▶ Required action: Everything from the line containing "Lemma wire_frames G" through the line containing "apply map_ext. intros" should be repeated exactly, and nothing else from the data.

═══ Provided material ═══

Lemma protocol_words p ws :
  icmp_words (flat_map (protocol_word p) ws) = (if p =? ICMP then ws else []) /\
  udp_words (flat_map (protocol_word p) ws) = (if p =? UDP then ws else []) /\
  tcp_words (flat_map (protocol_word p) ws) = (if p =? TCP then ws else []).
Proof.
  unfold icmp_words, udp_words, tcp_words. rewrite <- (map_id ws) at 2 4 6.
  split_and!; apply routed; intros w; unfold protocol_word;
    destruct (Z.eqb_spec p ICMP) as [->|]; try done; destruct (Z.eqb_spec p UDP) as [->|]; try done;
    by destruct (p =? TCP).
Qed.

(** [valid] packets alone arrive, as [f] makes them. *)
Lemma dip_packets ws D (valid : list Z -> bool) (f : list Z -> list Z) p :
  packets ws (map f (List.filter valid D)) ->
  let w := drained detect_ipv4_protocol dip_arrive (mkDipEnv false p (map ip_protocol D) (map valid D) ws) in
  let goes q := map f (List.filter (fun d => valid d && (ip_protocol d =? q)) D) in
  packets (icmp_words w) (goes ICMP) /\ packets (udp_words w) (goes UDP) /\ packets (tcp_words w) (goes TCP).
Proof.
  revert ws p. induction D as [|d D IH]; intros ws p Hp; cbv zeta in *.
  - rewrite drained_stuck by done. split_and!; constructor.
  - cbn [map List.filter] in *.
    rewrite (drained_call _ _ _ (mkDipEnv (valid d) (ip_protocol d) (map ip_protocol D) (map valid D) ws) []) by reflexivity.
    destruct (valid d); cbn [andb app]; [|by apply IH].
    cbn [map] in Hp. apply packets_inv in Hp as (ws1 & rest & -> & Hw & Hrest).
    rewrite dip_rest by by eapply packet_framed.
    destruct (IH rest (ip_protocol d) Hrest) as (I1 & I2 & I3).
    destruct (protocol_words (ip_protocol d) ws1) as (R1 & R2 & R3).
    unfold icmp_words, udp_words, tcp_words in *. rewrite !omap_app, R1, R2, R3.
    split_and!; [destruct (ip_protocol d =? ICMP)|destruct (ip_protocol d =? UDP)|destruct (ip_protocol d =? TCP)];
      (by constructor) || done.
Qed.

(** ** [detect_ipv6_protocol] *)
Definition icmpv6_words (w : list dip6_write) : list net_axis :=
  omap (fun x => match x with W_icmpv6DataOut wd => Some wd | _ => None end) w.
Definition udpv6_words (w : list dip6_write) : list net_axis :=
  omap (fun x => match x with W_ipv6UdpDataOut wd => Some wd | _ => None end) w.
Lemma resolved_hits (f : message -> list Z) G R : resolved (map f G) R = map (fun x => (f x.1, x.2)) (hits G R).
Proof.
  revert R. induction G as [|g G IH]; intros [|r R]; try done. unfold resolved, hits in *.
  cbn [map zip List.filter snd]. rewrite IH. by destruct (ar_hit r).
Qed.

Lemma wire_frames G R :
  map padded (mac_frames senderMac (map (tx_datagram header0) G) R) = map wire_frame (hits G R).
Proof.
  unfold mac_frames. rewrite (map_map (tx_datagram header0) with_ip_checksum), resolved_hits, !map_map.
  apply map_ext. intros x. unfold wire_frame. cbn [fst snd]. by rewrite wire_datagram.
Qed.

Lemma filter_all {A} (p : A -> bool) l : Forall (fun x => p x = true) l -> List.filter p l = l.
Proof. induction 1 as [|x l Hx _ IH]; [done|]. cbn [List.filter]. by rewrite Hx, IH. Qed.

(** What [ip_handler] makes of the frames. *)
Lemma wire_tcp L :
  Forall (fun x => message_ok x.1) L ->
  of_protocol receiverIp TCP (map wire_frame L)
  = map (fun g => tx_datagram (wire_header0 g) g)
      (map fst (List.filter (fun x => for_us receiverIp (ft_dstIp (msg_tuple x.1))) L)).
Proof.
  intros HL. unfold of_protocol, of_type.
  rewrite (filter_all (fun f => eth_type f =? IPv4)) by (by apply Forall_map, Forall_true).
  rewrite map_map. induction HL as [|x L Hx _ IH]; [done|]. cbn [map List.filter].
  assert (drop 14 (wire_frame x) = on_wire (tx_datagram (wire_header0 x.1) x.1)) as -> by apply padded_frame_packet.
  unfold ours at 1.
  pose proof (wire_ip_ok x.1 Hx (wire_header0 x.1)) as Hok.
  rewrite on_wire_valid, on_wire_dst, on_wire_protocol, wire_valid, wire_dst, wire_protocol by done.
  rewrite Z.eqb_refl, andb_true_r, andb_true_l.
  destruct (for_us receiverIp (ft_dstIp (msg_tuple x.1))); [|exact IH]. cbn [map].
  rewrite cut_on_wire by (done || by apply wire_total). by rewrite IH.
Qed.

Variables (regSubNetMask regDefaultGateway winScale0 : Z).

(** The connected kernels of the two stacks. *)
Record wire_run := mkWireRun {
  w_tx : tx_run; w_mac : mac_run; w_padding : list (option net_axis); w_ip : ip_run; w_rx : rx_run
}.

Definition padding_out (w : wire_run) := output ethernet_frame_padding_512 padding_arrive (w_padding w) padding_init.

Record wire_linked (w : wire_run) : Prop := {
  wl_tx : tx_linked lanes64 garbage header0 (w_tx w);
  wl_packets : arrivals (m_extract (w_mac w)) = generate_out lanes64 garbage header0 (w_tx w);
  wl_mac : mac_linked header0 senderMac regSubNetMask regDefaultGateway (w_mac w);
  wl_frames : arrivals (w_padding w) = ieh_out garbage header0 (w_mac w);
  wl_padded : arrivals (i_detect (w_ip w)) = padding_out w;
  wl_ip : ip_linked header0 receiverIp (w_ip w);
  wl_received : arrivals (r_ip (w_rx w)) = tcp_words (dip_out (w_ip w));
  wl_rx : linked lanes64 garbage winScale0 header0 (w_rx w)
}.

═══

▶ Answer section:
Lemma wire_frames G R :
  map padded (mac_frames senderMac (map (tx_datagram header0) G) R) = map wire_frame (hits G R).
Proof.
  unfold mac_frames. rewrite (map_map (tx_datagram header0) with_ip_checksum), resolved_hits, !map_map.
  apply map_ext. intros x. unfold wire_frame. cbn [fst snd]. by rewrite wire_datagram.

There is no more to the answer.